**** RECORDS FOR THE EXERCISE
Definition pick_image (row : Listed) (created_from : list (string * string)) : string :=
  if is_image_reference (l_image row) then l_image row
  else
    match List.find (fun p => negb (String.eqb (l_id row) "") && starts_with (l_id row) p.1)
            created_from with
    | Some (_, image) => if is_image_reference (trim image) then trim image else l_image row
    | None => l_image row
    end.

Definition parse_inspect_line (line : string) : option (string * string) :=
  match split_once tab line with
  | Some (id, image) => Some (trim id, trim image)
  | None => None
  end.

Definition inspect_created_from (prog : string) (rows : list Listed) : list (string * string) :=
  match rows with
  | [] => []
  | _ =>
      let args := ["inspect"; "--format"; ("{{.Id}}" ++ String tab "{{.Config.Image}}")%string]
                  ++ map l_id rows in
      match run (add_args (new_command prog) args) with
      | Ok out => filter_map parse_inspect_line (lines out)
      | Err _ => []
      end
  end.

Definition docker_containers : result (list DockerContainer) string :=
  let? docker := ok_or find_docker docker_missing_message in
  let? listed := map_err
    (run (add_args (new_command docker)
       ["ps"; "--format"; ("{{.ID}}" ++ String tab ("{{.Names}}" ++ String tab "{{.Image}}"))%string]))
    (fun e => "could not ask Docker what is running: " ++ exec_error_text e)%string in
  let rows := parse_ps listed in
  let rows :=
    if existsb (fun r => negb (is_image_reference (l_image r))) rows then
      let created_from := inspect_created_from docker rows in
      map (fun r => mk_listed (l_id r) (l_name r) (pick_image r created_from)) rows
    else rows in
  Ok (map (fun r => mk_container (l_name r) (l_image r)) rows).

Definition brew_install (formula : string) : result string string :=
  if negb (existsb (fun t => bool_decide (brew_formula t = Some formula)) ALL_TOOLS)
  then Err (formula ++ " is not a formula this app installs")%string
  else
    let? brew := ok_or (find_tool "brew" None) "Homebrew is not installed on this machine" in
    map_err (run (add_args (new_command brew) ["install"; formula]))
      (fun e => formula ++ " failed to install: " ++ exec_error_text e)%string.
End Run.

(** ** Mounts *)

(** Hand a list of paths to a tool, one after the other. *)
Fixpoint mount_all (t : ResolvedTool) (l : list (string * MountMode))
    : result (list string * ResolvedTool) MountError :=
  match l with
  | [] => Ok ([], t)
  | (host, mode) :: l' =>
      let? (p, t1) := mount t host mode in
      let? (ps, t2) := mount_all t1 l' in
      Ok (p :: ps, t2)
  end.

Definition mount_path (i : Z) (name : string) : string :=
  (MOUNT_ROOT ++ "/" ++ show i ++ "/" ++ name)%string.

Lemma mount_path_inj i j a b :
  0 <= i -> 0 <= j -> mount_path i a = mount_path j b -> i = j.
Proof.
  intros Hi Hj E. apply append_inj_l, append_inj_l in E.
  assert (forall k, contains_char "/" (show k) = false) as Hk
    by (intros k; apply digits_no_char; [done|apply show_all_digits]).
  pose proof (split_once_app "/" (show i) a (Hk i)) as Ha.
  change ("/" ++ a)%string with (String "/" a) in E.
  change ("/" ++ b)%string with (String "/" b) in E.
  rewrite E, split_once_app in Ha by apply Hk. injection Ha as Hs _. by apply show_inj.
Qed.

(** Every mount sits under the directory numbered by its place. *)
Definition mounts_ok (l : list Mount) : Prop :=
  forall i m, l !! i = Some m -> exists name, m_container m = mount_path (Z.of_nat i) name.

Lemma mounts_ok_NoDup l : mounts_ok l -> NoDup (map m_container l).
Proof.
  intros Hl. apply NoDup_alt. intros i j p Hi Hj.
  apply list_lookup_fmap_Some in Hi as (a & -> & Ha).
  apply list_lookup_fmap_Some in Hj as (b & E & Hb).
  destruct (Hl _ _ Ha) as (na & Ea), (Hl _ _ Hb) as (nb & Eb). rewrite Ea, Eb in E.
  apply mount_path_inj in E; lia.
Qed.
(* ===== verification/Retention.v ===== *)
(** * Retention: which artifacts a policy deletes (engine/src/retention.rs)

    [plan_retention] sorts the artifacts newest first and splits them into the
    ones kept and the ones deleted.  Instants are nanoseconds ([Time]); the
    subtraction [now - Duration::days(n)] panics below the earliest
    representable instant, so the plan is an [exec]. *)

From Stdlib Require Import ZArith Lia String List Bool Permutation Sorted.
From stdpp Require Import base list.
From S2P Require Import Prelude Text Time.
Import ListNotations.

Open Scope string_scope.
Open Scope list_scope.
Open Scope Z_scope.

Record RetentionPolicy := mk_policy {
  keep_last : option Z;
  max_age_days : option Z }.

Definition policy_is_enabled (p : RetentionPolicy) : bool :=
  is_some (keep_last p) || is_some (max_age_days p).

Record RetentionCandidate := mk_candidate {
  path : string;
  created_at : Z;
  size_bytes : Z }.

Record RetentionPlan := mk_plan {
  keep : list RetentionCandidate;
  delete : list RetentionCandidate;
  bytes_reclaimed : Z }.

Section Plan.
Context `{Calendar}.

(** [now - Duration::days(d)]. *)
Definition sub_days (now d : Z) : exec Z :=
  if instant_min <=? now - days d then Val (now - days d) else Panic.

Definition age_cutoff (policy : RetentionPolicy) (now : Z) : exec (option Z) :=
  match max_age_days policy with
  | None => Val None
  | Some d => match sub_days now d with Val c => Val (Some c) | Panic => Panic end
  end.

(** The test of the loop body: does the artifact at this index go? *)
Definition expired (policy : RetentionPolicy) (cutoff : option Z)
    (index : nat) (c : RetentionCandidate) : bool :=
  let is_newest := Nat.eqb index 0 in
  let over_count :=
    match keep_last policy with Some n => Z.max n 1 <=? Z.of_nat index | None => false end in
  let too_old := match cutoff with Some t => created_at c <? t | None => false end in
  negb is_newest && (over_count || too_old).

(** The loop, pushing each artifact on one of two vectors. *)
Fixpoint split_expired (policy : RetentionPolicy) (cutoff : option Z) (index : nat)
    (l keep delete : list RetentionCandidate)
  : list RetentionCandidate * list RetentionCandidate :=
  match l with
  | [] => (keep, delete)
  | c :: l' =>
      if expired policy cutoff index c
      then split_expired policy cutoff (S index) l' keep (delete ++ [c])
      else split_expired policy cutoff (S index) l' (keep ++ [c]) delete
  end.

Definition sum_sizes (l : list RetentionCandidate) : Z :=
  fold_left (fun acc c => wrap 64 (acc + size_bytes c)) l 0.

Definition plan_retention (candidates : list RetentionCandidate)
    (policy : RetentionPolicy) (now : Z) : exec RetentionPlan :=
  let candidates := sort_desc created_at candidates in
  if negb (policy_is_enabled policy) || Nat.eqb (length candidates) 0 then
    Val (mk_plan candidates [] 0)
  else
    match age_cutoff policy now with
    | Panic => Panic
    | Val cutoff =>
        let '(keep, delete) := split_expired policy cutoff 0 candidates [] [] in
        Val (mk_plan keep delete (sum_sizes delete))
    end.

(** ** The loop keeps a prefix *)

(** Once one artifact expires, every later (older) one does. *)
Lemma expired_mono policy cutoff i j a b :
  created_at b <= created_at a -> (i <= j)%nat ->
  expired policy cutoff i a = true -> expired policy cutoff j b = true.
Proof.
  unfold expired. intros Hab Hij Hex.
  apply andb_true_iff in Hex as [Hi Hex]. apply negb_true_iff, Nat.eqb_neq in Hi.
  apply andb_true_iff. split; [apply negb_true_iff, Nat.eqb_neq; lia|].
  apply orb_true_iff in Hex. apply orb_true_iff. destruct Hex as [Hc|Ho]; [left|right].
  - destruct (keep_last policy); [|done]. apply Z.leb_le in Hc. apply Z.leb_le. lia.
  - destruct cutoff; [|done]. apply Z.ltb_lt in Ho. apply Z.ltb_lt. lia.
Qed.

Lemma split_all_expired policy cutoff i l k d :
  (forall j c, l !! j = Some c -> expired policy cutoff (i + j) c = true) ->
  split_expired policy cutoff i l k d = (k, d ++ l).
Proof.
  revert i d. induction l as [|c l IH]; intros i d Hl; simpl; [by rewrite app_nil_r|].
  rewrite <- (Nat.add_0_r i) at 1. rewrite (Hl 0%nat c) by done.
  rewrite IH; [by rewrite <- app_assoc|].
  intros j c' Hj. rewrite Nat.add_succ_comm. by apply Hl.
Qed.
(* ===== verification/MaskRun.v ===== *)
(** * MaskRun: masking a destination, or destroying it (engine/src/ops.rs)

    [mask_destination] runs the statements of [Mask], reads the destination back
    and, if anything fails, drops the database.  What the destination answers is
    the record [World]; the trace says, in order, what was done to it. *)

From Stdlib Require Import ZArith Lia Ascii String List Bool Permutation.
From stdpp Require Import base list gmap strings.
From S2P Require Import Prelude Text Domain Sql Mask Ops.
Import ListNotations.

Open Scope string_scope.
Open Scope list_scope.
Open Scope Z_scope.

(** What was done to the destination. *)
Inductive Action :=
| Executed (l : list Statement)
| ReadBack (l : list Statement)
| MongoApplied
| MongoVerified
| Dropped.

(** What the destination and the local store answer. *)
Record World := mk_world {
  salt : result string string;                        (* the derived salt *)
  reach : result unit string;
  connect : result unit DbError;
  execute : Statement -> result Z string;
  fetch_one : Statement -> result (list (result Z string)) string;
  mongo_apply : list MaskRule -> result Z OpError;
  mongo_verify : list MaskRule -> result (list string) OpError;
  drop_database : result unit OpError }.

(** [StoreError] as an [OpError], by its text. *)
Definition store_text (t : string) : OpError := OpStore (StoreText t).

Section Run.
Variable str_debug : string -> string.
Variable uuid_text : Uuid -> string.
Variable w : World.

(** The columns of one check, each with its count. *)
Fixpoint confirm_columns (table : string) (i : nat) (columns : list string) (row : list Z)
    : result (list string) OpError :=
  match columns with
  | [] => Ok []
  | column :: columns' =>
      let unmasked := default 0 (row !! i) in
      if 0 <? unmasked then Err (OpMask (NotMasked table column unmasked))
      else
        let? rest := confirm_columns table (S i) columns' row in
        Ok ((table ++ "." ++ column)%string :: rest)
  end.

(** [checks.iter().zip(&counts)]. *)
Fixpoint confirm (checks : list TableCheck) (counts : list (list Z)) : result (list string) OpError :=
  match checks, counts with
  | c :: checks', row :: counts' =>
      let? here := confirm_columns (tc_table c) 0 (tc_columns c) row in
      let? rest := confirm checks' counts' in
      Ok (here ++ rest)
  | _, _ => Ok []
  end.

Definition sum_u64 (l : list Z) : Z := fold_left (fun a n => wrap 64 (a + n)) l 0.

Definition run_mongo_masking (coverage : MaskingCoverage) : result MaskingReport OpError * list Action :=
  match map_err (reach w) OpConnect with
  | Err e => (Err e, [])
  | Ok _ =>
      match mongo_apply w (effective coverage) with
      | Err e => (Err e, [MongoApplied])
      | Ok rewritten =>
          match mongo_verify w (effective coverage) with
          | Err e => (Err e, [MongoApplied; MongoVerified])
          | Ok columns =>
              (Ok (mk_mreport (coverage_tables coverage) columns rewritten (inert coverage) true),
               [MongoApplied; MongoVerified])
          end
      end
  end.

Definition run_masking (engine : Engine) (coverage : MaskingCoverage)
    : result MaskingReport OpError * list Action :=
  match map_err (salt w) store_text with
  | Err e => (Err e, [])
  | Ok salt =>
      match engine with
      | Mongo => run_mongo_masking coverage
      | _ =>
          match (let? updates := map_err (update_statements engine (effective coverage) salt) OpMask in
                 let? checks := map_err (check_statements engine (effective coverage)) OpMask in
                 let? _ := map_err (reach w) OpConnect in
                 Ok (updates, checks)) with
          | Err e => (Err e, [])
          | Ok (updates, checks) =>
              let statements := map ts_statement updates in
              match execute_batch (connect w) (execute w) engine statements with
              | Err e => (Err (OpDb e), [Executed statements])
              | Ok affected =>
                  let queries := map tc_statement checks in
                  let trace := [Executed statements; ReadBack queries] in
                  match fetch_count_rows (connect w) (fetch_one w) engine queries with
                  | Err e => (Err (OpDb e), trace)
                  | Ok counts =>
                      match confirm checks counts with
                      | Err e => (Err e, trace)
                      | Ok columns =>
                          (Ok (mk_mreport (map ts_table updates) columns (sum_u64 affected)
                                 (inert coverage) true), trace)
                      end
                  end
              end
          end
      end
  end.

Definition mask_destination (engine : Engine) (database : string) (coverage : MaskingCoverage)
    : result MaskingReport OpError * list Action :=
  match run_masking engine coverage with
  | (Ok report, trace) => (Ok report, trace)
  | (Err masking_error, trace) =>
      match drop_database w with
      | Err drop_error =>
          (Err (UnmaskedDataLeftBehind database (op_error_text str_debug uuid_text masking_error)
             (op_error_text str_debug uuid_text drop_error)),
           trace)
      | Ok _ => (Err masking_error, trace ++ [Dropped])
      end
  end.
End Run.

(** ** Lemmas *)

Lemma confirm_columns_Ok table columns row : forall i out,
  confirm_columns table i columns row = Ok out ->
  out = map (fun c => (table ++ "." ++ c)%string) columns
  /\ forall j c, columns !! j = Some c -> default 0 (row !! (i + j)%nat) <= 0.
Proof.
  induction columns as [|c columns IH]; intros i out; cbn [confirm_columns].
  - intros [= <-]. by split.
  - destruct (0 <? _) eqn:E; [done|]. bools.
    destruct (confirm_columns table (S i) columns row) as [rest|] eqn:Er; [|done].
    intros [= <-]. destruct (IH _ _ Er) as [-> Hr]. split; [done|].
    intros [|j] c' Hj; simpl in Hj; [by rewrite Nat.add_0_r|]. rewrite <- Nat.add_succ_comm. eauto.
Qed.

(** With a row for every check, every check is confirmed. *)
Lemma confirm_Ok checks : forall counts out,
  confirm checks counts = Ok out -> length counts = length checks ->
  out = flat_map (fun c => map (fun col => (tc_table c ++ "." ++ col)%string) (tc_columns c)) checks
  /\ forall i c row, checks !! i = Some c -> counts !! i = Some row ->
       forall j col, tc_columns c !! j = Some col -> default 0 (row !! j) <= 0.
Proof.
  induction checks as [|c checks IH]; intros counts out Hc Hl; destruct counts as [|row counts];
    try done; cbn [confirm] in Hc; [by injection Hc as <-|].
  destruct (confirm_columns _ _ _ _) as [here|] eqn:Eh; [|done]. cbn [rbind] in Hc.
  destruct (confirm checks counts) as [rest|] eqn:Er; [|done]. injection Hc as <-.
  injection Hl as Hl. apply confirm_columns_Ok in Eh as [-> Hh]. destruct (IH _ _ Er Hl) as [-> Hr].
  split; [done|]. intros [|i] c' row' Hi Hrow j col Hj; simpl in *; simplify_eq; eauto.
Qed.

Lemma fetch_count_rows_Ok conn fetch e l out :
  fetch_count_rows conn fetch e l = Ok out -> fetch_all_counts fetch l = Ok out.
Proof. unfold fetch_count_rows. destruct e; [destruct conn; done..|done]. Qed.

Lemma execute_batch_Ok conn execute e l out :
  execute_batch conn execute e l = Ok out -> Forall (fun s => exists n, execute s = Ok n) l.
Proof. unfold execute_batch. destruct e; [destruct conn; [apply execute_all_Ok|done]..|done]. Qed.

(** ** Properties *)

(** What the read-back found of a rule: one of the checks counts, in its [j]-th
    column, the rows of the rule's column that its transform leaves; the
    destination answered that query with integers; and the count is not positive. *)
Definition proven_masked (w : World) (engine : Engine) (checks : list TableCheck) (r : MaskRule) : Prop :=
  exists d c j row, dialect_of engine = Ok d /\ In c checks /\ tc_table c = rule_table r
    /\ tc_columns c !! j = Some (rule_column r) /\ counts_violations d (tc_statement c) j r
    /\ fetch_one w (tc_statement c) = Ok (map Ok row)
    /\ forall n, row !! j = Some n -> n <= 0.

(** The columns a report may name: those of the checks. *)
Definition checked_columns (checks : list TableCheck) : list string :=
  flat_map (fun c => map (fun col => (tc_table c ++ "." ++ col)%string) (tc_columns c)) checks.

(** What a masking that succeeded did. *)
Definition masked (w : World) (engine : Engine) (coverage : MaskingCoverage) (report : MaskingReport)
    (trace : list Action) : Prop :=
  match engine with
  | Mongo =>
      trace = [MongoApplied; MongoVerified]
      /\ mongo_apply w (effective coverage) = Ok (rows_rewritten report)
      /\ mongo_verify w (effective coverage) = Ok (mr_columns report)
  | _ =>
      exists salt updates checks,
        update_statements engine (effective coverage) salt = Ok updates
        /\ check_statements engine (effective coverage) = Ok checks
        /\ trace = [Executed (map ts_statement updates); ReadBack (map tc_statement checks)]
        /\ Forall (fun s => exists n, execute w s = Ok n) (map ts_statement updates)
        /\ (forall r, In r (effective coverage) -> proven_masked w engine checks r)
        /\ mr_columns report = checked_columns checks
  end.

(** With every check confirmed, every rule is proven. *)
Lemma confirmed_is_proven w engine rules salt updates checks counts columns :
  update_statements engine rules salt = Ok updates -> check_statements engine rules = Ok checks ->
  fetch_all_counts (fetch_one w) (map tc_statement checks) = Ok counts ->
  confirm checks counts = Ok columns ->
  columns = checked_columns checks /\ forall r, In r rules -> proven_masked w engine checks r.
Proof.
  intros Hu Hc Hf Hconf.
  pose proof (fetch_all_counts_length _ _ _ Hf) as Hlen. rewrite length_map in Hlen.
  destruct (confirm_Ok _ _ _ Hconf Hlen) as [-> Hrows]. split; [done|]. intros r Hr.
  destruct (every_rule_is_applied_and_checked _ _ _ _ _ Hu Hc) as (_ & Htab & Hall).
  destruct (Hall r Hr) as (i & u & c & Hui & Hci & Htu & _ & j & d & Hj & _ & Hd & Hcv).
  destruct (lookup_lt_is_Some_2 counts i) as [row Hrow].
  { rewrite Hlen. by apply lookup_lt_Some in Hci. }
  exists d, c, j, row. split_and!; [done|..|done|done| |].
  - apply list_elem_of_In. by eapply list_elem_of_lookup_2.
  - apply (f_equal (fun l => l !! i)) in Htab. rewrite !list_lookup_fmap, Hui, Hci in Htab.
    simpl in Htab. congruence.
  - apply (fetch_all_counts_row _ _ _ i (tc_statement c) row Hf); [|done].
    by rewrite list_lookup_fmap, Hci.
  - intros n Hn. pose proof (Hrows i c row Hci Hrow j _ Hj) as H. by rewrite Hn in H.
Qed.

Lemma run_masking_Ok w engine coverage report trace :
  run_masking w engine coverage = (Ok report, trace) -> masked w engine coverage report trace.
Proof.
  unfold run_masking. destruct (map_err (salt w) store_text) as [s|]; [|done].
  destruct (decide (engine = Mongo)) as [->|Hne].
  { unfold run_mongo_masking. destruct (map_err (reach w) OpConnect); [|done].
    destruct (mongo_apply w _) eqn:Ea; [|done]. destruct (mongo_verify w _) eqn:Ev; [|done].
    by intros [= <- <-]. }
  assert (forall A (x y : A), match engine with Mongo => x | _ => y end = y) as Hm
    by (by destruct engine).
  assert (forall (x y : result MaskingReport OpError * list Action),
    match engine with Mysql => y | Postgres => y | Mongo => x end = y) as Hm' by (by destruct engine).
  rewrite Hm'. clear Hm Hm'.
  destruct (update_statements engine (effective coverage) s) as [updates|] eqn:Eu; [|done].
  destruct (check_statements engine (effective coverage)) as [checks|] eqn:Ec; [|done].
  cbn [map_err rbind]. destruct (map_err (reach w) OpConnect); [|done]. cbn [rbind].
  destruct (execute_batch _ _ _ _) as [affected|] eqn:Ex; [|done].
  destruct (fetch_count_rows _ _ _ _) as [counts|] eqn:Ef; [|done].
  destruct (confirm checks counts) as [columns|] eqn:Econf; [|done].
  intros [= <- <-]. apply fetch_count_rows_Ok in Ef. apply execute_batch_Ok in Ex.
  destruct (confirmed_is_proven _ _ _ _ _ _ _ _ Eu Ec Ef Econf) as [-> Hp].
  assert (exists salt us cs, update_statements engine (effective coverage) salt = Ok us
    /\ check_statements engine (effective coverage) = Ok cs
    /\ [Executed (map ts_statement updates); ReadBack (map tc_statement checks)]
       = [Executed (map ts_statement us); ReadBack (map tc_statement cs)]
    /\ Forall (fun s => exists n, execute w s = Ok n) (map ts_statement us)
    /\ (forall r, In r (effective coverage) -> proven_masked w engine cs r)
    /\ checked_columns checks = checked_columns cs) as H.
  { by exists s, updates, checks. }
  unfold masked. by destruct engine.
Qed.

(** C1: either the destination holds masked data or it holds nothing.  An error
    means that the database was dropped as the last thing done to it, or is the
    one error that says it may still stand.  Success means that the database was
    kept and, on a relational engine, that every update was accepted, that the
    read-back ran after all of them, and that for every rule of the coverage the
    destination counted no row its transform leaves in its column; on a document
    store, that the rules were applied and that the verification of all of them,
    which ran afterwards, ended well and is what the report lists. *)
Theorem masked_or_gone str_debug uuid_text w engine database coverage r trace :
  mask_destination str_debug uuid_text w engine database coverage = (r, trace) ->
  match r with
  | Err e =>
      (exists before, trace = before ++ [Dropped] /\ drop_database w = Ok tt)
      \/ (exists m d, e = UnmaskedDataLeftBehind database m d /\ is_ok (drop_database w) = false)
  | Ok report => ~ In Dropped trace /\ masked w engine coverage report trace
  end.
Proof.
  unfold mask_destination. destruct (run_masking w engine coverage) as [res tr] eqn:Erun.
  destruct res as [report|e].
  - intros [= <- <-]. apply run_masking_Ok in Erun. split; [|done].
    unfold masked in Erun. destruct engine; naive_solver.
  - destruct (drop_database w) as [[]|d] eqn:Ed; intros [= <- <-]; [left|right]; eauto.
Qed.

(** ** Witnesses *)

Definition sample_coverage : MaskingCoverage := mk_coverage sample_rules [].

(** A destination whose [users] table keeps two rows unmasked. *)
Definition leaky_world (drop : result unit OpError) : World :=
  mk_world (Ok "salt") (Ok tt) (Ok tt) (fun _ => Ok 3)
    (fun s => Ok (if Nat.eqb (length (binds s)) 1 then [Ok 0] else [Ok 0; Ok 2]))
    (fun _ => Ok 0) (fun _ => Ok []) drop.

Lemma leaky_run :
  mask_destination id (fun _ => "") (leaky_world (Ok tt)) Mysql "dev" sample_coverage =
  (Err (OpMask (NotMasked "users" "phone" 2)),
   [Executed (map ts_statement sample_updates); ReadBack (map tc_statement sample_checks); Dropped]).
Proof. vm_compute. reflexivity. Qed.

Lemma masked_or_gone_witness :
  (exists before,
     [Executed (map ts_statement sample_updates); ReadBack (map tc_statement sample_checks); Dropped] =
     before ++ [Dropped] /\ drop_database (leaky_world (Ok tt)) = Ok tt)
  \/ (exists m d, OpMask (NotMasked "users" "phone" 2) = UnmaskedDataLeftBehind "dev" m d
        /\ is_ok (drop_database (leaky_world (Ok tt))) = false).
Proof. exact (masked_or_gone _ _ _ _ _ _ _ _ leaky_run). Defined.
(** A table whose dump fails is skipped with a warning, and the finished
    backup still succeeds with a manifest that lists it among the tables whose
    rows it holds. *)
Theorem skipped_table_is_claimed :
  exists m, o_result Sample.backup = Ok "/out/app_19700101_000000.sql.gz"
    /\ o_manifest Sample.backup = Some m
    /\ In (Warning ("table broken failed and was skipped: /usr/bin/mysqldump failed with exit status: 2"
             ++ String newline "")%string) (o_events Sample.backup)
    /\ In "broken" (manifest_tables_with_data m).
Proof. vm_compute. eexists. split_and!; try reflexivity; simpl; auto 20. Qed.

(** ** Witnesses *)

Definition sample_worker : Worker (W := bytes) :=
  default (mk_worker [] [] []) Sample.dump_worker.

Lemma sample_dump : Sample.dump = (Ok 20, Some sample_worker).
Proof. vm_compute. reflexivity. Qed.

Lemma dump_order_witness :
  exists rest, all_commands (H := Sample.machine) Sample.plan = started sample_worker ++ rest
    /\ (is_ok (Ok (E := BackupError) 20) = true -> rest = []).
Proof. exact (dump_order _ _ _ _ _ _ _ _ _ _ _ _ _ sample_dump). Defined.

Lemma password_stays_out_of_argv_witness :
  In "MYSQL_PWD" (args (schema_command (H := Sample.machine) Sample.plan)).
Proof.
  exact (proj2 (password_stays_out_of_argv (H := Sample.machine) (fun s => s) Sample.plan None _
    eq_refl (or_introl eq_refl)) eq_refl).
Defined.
********
THE PROBLEM » Retype exactly, and only, the lines above from the one where "the record [World];" occurs up to and including the one where "(** What the destination" occurs.

TASK OUTPUT »
    the record [World]; the trace says, in order, what was done to it. *)

From Stdlib Require Import ZArith Lia Ascii String List Bool Permutation.
From stdpp Require Import base list gmap strings.
From S2P Require Import Prelude Text Domain Sql Mask Ops.
Import ListNotations.

Open Scope string_scope.
Open Scope list_scope.
Open Scope Z_scope.

(** What was done to the destination. *)
Inductive Action :=
| Executed (l : list Statement)
| ReadBack (l : list Statement)
| MongoApplied
| MongoVerified
| Dropped.

(** What the destination and the local store answer. *)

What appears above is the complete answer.